The problem: Would you show every line from the records that holds "Lemma"?

Available records:
========

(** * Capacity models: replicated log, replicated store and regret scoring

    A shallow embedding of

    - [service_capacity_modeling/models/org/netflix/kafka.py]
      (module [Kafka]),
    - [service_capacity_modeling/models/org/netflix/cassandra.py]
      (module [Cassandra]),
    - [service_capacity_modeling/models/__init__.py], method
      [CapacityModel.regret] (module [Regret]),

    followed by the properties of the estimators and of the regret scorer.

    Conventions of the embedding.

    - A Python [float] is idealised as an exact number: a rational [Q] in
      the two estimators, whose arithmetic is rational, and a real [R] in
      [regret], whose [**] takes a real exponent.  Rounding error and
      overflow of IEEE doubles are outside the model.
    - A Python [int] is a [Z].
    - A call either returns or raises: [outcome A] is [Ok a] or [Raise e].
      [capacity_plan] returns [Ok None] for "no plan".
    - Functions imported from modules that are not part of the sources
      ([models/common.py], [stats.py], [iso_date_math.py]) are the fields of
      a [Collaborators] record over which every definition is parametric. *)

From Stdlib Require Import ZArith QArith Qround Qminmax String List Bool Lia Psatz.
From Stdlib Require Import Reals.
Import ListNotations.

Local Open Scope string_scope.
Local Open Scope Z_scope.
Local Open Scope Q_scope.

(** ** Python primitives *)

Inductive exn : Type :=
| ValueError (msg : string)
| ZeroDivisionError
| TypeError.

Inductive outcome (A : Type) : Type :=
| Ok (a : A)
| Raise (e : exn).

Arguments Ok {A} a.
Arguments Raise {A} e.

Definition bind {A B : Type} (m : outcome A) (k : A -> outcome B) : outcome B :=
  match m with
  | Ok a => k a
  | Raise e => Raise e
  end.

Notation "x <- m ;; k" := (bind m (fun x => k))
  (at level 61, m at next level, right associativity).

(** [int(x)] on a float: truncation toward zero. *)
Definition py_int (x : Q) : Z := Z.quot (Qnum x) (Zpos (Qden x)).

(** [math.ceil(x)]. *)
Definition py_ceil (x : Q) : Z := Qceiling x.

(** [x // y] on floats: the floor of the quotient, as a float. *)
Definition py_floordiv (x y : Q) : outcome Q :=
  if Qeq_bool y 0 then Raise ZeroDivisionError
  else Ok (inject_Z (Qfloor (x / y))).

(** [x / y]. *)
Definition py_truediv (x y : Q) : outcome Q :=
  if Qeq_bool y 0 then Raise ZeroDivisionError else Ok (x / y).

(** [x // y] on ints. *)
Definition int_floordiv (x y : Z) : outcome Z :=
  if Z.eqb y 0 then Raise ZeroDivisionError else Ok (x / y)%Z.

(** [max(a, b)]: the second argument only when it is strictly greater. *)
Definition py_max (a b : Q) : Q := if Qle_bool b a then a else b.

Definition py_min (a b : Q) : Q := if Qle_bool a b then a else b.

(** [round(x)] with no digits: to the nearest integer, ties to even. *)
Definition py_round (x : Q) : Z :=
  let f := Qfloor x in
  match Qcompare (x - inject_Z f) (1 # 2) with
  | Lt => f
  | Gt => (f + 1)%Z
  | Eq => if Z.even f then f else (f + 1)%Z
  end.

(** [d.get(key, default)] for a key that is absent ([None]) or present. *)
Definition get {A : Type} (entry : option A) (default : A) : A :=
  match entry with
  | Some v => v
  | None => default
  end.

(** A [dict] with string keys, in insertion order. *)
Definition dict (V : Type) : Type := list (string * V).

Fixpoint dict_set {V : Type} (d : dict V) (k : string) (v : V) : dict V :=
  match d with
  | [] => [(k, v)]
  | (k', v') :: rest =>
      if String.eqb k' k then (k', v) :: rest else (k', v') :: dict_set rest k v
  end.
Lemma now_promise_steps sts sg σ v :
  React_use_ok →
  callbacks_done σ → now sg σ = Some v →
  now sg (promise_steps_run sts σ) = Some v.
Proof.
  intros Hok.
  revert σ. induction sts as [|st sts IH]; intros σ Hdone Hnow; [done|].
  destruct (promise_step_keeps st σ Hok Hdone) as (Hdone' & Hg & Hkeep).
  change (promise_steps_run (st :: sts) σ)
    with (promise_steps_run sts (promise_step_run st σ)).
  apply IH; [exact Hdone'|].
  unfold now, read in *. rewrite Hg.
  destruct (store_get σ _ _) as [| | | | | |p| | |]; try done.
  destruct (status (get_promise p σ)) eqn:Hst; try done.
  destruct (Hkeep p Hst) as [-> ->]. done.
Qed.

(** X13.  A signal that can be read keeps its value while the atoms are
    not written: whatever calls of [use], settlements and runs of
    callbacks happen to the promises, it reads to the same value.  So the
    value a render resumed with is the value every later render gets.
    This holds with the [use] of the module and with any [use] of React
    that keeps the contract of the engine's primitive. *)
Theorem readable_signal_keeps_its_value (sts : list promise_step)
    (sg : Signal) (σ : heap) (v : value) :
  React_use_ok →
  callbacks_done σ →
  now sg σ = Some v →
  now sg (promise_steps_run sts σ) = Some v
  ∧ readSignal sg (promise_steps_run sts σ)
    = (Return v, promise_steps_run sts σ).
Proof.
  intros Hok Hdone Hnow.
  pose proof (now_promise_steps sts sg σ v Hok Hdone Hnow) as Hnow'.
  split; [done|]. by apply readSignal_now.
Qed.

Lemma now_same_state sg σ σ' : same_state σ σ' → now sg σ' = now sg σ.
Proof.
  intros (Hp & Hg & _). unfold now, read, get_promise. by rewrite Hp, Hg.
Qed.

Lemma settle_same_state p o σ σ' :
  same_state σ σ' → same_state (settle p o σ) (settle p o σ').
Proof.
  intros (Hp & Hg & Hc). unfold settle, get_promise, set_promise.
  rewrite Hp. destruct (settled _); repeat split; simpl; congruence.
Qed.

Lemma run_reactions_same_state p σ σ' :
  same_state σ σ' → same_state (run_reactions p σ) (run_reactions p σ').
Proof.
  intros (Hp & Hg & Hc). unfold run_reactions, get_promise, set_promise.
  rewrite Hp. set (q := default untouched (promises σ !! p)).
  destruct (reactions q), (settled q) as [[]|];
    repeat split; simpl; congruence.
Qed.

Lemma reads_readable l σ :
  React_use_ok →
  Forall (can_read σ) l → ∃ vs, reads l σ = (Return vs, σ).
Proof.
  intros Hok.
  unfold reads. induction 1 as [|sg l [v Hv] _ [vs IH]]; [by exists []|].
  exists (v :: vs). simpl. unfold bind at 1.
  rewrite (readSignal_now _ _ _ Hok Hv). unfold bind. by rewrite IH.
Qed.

========

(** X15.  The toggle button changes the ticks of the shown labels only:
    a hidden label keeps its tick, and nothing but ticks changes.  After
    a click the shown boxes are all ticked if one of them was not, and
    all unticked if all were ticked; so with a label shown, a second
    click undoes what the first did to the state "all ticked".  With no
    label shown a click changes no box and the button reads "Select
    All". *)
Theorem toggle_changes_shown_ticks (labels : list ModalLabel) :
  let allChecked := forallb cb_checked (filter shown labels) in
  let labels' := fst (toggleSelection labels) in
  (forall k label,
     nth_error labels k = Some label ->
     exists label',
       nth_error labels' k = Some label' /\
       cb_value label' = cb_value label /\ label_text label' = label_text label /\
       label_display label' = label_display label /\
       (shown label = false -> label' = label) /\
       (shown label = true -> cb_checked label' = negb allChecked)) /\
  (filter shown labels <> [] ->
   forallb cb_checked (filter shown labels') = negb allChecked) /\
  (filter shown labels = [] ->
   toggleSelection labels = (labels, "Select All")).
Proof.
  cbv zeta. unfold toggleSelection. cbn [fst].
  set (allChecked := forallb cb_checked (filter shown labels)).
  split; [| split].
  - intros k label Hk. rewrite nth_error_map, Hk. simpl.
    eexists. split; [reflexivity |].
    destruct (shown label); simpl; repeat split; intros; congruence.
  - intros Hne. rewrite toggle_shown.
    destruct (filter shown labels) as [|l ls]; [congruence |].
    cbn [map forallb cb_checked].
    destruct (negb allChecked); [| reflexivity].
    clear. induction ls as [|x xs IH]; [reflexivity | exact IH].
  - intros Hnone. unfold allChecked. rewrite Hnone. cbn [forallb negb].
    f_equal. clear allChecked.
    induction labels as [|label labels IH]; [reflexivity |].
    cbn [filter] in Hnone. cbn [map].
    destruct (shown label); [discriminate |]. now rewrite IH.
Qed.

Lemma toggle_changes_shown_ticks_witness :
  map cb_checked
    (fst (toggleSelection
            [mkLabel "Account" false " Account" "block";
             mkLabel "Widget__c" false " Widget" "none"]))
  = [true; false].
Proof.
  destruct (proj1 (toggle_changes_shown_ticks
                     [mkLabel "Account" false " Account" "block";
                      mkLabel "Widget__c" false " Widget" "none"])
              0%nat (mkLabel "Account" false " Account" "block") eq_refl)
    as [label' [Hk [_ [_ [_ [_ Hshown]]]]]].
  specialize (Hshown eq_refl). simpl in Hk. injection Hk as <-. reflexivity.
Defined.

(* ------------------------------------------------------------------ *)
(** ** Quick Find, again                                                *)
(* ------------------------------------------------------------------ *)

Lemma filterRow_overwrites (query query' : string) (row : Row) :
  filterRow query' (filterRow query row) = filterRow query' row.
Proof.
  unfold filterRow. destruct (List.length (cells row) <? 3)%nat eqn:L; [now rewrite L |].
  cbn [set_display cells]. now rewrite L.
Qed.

========

Answer to this exercise:
Lemma now_promise_steps sts sg σ v :
Lemma now_same_state sg σ σ' : same_state σ σ' → now sg σ' = now sg σ.
Lemma settle_same_state p o σ σ' :
Lemma run_reactions_same_state p σ σ' :
Lemma reads_readable l σ :
Lemma toggle_changes_shown_ticks_witness :
Lemma filterRow_overwrites (query query' : string) (row : Row) :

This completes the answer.